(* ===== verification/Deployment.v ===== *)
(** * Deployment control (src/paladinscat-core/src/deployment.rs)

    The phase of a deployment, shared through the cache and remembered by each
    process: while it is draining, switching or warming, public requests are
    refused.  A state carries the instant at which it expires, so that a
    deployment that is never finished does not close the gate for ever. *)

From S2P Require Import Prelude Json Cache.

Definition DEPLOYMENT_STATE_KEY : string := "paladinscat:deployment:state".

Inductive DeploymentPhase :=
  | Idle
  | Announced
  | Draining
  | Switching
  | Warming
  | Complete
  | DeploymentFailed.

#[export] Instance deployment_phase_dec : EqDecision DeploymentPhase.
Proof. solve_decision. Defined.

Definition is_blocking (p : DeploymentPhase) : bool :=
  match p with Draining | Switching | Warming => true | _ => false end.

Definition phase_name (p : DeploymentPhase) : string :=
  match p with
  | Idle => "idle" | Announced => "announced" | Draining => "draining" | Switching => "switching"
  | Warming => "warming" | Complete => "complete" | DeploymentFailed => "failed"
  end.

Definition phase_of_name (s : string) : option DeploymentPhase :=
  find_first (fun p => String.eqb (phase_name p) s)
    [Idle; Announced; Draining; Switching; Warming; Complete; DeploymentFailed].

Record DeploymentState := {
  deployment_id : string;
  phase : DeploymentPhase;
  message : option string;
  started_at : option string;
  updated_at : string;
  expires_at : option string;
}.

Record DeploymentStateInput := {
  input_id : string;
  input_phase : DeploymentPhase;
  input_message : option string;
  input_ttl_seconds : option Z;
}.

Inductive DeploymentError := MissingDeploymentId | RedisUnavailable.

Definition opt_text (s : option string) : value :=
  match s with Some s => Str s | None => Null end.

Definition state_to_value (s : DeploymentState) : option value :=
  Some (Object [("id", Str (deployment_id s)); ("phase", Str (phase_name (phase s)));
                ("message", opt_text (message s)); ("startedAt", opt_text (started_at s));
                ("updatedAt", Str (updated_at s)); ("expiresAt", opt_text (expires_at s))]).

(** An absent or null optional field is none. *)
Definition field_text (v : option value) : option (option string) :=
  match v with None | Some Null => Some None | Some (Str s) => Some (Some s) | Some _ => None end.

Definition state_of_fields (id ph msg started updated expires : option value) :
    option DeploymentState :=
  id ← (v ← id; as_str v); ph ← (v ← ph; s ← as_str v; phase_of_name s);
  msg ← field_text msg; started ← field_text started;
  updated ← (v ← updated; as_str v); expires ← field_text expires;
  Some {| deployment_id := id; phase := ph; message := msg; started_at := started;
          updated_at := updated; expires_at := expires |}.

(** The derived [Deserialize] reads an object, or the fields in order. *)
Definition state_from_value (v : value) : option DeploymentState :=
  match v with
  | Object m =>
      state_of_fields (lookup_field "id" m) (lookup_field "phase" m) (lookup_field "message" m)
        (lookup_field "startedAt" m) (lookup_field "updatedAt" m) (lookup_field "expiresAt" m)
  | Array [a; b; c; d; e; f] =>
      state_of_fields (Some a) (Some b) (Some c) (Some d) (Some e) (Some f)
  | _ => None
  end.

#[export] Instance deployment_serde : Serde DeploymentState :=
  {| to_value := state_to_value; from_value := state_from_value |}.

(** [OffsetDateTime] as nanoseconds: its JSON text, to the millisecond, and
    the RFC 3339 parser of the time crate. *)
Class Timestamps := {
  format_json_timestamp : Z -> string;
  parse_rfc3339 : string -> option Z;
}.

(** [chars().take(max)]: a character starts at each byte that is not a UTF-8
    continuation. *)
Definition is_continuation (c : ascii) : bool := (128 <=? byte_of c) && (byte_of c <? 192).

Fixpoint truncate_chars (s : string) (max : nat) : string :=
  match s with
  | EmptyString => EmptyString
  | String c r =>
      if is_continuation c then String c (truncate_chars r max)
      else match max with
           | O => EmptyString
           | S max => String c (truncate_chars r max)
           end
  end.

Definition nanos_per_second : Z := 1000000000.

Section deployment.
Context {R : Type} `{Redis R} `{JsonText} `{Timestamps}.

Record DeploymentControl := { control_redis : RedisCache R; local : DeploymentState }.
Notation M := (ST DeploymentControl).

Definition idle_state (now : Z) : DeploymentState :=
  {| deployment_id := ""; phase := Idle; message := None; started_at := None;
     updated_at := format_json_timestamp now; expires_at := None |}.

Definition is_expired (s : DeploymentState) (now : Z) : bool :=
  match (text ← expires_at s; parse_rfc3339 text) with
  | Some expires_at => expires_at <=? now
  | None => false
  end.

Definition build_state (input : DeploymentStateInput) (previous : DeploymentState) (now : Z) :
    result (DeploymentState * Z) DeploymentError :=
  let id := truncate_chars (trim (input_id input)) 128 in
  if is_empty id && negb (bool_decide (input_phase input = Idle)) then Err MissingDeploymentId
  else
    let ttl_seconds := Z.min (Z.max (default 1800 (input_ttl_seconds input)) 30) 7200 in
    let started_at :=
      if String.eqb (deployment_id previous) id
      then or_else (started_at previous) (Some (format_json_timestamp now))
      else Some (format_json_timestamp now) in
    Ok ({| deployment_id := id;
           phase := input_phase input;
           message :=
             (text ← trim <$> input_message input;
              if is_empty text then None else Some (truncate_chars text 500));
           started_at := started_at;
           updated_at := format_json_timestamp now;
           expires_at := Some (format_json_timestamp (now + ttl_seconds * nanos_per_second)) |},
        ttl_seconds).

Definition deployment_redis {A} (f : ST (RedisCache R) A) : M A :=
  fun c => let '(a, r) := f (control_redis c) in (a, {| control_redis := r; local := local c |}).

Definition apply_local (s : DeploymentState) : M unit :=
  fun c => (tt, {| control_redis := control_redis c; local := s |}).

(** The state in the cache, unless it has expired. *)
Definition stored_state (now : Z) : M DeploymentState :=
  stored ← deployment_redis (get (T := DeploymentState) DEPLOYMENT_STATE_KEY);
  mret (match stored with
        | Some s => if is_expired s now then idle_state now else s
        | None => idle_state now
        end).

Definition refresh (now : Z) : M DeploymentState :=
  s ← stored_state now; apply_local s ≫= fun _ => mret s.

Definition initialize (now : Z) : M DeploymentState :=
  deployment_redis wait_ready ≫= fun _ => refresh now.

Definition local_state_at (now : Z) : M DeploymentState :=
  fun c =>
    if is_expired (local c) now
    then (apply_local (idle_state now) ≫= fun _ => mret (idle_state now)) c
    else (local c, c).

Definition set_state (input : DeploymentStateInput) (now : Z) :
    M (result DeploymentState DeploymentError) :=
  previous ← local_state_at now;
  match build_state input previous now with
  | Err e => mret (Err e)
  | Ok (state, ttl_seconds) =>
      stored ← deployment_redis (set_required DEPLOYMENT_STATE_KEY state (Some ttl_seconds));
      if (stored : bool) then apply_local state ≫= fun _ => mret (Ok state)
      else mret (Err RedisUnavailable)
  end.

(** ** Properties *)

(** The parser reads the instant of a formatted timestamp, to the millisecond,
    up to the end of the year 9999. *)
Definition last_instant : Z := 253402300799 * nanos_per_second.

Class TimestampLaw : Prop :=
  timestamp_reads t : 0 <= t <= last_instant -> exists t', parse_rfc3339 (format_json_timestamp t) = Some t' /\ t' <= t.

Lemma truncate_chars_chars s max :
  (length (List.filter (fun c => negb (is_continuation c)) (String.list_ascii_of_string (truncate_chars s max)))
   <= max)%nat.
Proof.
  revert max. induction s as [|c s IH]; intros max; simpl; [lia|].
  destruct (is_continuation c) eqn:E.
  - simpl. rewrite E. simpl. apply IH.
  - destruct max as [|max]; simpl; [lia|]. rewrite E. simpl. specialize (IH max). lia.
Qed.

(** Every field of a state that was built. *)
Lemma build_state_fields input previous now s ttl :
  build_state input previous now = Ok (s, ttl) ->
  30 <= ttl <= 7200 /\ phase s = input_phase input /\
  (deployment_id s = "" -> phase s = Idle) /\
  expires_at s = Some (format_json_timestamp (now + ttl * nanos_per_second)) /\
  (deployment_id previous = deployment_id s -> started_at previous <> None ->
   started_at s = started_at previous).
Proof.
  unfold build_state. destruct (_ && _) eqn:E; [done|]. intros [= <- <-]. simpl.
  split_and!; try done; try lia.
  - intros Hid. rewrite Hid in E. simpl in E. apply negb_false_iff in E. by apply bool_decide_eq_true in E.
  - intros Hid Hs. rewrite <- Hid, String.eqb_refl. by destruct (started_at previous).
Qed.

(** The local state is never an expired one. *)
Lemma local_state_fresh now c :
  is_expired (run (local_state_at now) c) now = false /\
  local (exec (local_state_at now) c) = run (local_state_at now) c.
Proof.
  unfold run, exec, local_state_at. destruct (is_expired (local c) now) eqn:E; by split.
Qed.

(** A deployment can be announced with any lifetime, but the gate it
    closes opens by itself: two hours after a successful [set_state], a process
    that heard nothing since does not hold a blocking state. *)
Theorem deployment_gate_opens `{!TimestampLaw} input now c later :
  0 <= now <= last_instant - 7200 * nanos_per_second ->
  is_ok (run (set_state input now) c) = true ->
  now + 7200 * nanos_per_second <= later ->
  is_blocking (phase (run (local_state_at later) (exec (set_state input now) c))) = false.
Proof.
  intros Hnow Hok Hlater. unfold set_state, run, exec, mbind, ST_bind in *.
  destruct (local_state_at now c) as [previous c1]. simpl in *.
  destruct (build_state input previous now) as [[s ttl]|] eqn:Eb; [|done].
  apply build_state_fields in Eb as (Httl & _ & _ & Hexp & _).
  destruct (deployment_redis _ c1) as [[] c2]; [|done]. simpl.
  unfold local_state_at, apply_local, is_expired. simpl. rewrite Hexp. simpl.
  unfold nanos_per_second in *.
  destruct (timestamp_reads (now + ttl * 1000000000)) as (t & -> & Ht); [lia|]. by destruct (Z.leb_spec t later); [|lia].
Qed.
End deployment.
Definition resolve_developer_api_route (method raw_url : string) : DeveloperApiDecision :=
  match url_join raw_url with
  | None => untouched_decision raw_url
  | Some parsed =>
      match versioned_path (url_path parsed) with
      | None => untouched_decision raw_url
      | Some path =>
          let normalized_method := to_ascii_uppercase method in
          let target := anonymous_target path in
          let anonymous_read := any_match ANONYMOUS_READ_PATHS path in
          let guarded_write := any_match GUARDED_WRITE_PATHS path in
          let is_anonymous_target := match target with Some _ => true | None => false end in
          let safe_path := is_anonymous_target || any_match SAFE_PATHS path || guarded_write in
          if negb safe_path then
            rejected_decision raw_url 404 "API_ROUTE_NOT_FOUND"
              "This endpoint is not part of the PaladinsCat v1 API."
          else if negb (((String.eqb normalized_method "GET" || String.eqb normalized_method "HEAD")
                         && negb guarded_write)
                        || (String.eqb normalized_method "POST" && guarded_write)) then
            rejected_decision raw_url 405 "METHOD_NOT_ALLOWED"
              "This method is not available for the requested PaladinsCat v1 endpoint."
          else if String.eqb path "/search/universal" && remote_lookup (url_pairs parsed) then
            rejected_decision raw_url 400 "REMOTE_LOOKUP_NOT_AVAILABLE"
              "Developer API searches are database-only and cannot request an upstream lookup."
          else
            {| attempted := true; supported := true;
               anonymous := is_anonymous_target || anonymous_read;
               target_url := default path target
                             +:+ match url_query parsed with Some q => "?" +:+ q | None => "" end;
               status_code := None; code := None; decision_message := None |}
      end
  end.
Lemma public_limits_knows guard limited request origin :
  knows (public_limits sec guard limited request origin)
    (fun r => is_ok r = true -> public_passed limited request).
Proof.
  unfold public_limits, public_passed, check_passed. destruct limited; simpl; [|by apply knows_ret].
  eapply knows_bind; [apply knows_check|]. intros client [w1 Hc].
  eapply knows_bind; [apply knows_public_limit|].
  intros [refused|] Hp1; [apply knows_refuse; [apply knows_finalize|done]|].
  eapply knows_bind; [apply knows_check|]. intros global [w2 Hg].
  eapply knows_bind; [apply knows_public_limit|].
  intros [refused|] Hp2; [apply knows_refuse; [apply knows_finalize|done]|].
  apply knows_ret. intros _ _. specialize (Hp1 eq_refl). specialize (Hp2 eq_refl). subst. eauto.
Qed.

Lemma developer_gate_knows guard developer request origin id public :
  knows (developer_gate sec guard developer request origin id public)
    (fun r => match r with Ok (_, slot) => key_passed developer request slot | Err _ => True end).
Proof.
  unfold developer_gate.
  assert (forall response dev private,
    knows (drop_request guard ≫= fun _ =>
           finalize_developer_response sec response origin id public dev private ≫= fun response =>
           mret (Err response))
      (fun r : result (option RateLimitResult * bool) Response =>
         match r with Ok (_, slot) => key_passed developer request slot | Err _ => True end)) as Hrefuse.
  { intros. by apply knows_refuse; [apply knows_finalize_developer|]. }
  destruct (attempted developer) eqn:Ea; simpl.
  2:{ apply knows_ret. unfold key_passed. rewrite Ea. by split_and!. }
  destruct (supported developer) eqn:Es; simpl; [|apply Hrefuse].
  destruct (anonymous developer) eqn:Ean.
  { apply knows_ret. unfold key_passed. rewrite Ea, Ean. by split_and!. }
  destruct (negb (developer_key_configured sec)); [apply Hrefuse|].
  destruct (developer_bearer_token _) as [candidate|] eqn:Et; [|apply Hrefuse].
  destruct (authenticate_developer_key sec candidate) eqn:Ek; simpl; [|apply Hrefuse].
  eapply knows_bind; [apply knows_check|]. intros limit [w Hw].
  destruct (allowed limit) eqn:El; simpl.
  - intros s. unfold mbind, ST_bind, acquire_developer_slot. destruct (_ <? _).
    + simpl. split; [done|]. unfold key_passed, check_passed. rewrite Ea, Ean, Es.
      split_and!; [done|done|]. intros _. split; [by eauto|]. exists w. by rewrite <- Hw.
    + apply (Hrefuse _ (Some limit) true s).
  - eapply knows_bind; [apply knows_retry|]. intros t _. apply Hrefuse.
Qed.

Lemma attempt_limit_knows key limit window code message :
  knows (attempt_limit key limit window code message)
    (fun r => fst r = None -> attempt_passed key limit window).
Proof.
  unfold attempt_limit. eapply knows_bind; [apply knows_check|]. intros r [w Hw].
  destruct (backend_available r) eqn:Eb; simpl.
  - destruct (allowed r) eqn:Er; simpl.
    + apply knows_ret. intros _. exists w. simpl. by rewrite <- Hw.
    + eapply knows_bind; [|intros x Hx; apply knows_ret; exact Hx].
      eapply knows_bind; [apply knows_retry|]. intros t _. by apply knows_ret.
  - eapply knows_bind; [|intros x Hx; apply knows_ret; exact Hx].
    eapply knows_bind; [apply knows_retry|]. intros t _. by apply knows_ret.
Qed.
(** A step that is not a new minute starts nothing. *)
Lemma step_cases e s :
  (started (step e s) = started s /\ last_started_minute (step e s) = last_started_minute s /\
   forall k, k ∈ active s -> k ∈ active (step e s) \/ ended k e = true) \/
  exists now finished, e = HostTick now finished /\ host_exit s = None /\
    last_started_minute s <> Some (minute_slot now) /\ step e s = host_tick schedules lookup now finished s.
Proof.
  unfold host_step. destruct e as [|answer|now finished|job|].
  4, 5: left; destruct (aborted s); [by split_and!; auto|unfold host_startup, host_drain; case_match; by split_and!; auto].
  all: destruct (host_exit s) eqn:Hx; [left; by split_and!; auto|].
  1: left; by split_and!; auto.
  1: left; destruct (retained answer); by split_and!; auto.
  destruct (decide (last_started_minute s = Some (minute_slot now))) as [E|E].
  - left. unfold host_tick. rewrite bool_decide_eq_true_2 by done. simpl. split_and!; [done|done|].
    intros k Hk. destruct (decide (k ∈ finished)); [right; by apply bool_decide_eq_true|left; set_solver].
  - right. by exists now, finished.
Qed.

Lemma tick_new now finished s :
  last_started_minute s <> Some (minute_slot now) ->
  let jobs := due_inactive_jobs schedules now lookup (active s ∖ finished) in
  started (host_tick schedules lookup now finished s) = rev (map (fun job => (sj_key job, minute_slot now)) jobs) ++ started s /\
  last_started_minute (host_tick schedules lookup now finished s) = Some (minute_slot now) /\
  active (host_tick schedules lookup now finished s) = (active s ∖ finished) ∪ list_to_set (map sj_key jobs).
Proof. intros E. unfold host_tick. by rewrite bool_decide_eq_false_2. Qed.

- [EXERCISE DIRECTIONS] One number is the whole answer: how many lines in the records contain "Class".

- [RESPONSE AREA] 2